Shakitking Strikes Again

That dumb ass ShatAKing, aka the Wall Street Rock Star, tried to post a mean spirited comment about his wife this morning. At least I think it was him. Sounded like an petulant married man trying to justify his adultery by saying his wife is an angry woman.

I'll bet she is angry if he's pretending to be separated and hitting on women on the Internet. Sheesh! What does he expect? He's lucky she hasn't had his balls for breakfast while sitting on top of a pile of money he thinks is his.

There was a time, back during my divorce crazies, when I was exploring the world of AshleyMadison.com for when Monogamy becomes Monotony.  During that time, I ran across Double Wide who had the biggest ass I ever saw on a man.
Double Wide was married with two sons - one at Brown and one about to graduate from High School. He'd been married for years. His wife's photo was in his office. I know because he had me meet him there one evening before we went out to dinner. He was a partner in some little marketing company.
He had numerous complaints about his marriage and just as many tales of his expertise in business. As a trade off for a fancy expense account dinner, it was my job to listen to them as well as to tell him how smart he was. Double Wide wanted to have cybersex with me from his office in the basement of his Westchester contemporary home.
I was never particularly impressed with him because he thought it was a big deal to buy his wife's jewelry at Fortunoff. That seems Amazingly Cheap on his part considering the pudgy, self-absorbed bastard was using his webcam to send me live action video of himself in a red thong. Imagine a big fat ass and bigger jelly belly spilling out of a red thong. I'll never forget that image coming across my old Yahoo IM account complete with the little one eyed snake rearing up to spit a load.
The things that can come into your house now with the advent of the Internet is really amazing. Shout out to Al Gore for thinking it up, although I'm not sure cybersex is what he had in mind.
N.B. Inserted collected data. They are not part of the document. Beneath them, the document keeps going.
(* ===== verification/Demo.v ===== *)
(** * Demo: concrete worlds

    An in-memory store, a host whose AuthBoundry allows (or denies) every
    request, fixed clocks and readable identifiers.  The witnesses run the
    theorems of the development on these. *)

From S2P Require Import Prelude JsString JsTime Errors Models Store Calm MemStore Principal Manifest Evidence Gateway Rely GatewayFacts.
From Stdlib Require Import ZArith Lia Ascii.
Local Open Scope string_scope.
Local Open Scope Z_scope.

(** 2023-11-14T22:13:20.000Z *)
Definition demoTime : Z := 1700000000000.

(** Identifiers the demo draws: ["u"], ["ux"], ["uxx"], ... *)
Definition demoUuid (n : nat) : string := String "u" (tally n).

(** The [i]th bytes the demo draws: [n] times one letter. *)
Fixpoint demoBytes (i n : nat) : string :=
  match n with O => EmptyString | S n => String (ascii_of_nat (97 + i mod 26)) (demoBytes i n) end.

Lemma demoBytes_length i n : String.length (demoBytes i n) = n.
Proof. induction n as [|n IH]; cbn [demoBytes String.length]; congruence. Qed.

Definition demo (db : MemDB) : World MemDB :=
  mkWorld db [] (fun _ => demoTime) 0 (fun _ => demoTime) 0 demoUuid 0
    demoBytes 0 ∅ ∅ ∅ 0 0 [] (mkMem [] []).

(** No record has a key the demo may draw. *)
Definition unused (db : MemDB) : Prop :=
  forall n V (c : coll V), peek c (demoUuid n) db = None.

Lemma unused_empty : unused emptyDB.
Proof. intros n V c. destruct c; apply lookup_empty. Qed.

Lemma unused_put {V} (c : coll V) k x db :
  match k with String d _ => Ascii.eqb d "u" | EmptyString => false end = false ->
  unused db -> unused (memPut c k x db).
Proof.
  intros Hk Hdb n W c'. pose proof (memPut_changed c k x db) as (_ & _ & Hf).
  rewrite Hf; [apply Hdb|]. intros [= _ <-]. discriminate Hk.
Qed.

Lemma tally_inj m n : tally m = tally n -> m = n.
Proof. intros E. rewrite <- (tally_length m), <- (tally_length n), E. reflexivity. Qed.

Lemma demo_calm db : unused db -> calm (demo db).
Proof.
  intros Hdb. split; [|split; [|split]].
  - split; [reflexivity|]. split; [exact I|]. split.
    + intros i j [= E]. apply tally_inj, E.
    + cbn. intros m V c Hm. apply Hdb.
  - intros k. unfold timeBound. cbn. unfold demoTime. lia.
  - intros k. unfold timeBound. cbn. unfold demoTime. lia.
  - cbn. intros m Hm. apply lookup_empty.
Qed.

(** An AuthBoundry that answers every request with the same verdict. *)
Definition demoAnswer (allowed : bool) (rq : ServiceAuthorizationRequest) : M MemDB Answer :=
  mret (Decides (Some (mkDecision (JStr "d1") (JBool allowed) (JStr (rq_capability rq))
    (JStr (rq_tenant_id rq)) (JStr (rq_application_id rq)) (JStr (rq_subject_id rq)) (JStr (rq_uri rq)) None None))).

Definition demoGateway (allowed : bool) : ServiceGateway MemDB :=
  mkGateway "app" (Some (demoAnswer allowed)) NoCredentials 5000 [] (fun _ _ _ => mret tt).

Lemma demo_hostQuiet allowed : hostQuiet (demoGateway allowed).
Proof.
  split.
  - intros ask req w [= <-] Hc. now apply kept_refl.
  - intros p cap r w Hc. now apply kept_refl.
Qed.

(** The same host keeps every protocol. *)
Lemma demo_hostSafe allowed P : hostSafe (DB := MemDB) P (demoGateway allowed).
Proof. split; [intros ask rq [= <-]; apply safe_ret | intros p c r; apply safe_ret]. Qed.

Lemma demo_stable (P : Protocol MemDB) db :
  unused db -> invariant P db -> (forall n, drawable P (demoUuid n)) -> stable P (demo db).
Proof.
  intros Hdb Hi Hd. split; [exact I|]. split; [exact Hi|]. split; [|split; [constructor | exact Hd]].
  split; [intros i j [= E]; apply tally_inj, E | intros n V c _; apply Hdb].
Qed.

(** A denying AuthBoundry admits nobody. *)
Lemma demo_denies name caller r requestId c p :
  ~ admitted (demoGateway false) name caller r requestId c p.
Proof.
  intros (_ & _ & _ & _ & _ & _ & _ & d & ask & ts & w1 & w2 & [= <-] & [= _ <-] & _ & Hallow).
  discriminate Hallow.
Qed.

(** What is under a key of a store that was written to. *)
Lemma memPut_cases {V W} (c : coll V) (c' : coll W) k k' x db y :
  peek c k (memPut c' k' x db) = Some y -> (cname c, k) = (cname c', k') \/ peek c k db = Some y.
Proof.
  intros Hy. destruct (decide ((cname c, k) = (cname c', k'))) as [E|E]; [now left|]. right.
  now rewrite (changed_frame _ _ _ _ _ _ _ (memPut_changed c' k' x db) E) in Hy.
Qed.

Definition alice : VerifiedPrincipal :=
  mkPrincipal "alice" "user" "t1" (Some "app") None None None ByHost false.

Definition jobResource : ServiceResource := mkResource "job" "t1" None None.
Double Wide told me he masturbated next to his wife in bed every night, leaving the sheets wet, because she wouldn't have sex with him. No wonder she wouldn't. She was probably holding out for Cartier - and it was going to be a long, damn wait.

These were the sort of distractions I arranged for myself while trying to get divorced from Buzz Kill. I pretended to like Double Wide - even to myself . What the hell - Buzz Kill was watching Star Gate reruns for hours at a stretch. We were both cordially ignoring each other so we could peacefully co-exist.
According to his best friend from grade school, Double Wide was probably a sex addict and addicted to Internet porn.  Double Wide had arranged for me to communicate with his friend because he had a fantasy.  When the friend told me the tale of wild nights that he and Double Wide had with a female who lives in Las Vegas, I put the kibosh on said fantasy tout de suite.

The truth is that head exploded. That was all cool, though, because I could displace all that anger which should have landed on Buzz Kill due to marital dysfunction right onto Double Wide's big ass. Despite a few tears, I thought my coping mechanisms were brilliant. And as a result of that experience, I was a little wiser when I ventured onto Plenty of Fish.

In any case, the point is that ShatAKing must be cognitively impaired in addition to deluded and arrogant if he thinks I'm allowing him to justify his foolishness on the blog. I might feel differently if his last version of the Plenty Of Fish profile had not been dominated by some lonesome Bruce Springsteen lyrics in a transparent attempt to seem sensitive. He didn't even revise the rest of his statements to seem less impressed with his sexual accomplishments, which in my view, thoroughly undermined the sentiments of the song. Given his bravado, I'm betting whatever he accomplished was mostly in his own mind, all alone with some cyber friend in his own basement office. We can only hope he didn't have on string bikini briefs.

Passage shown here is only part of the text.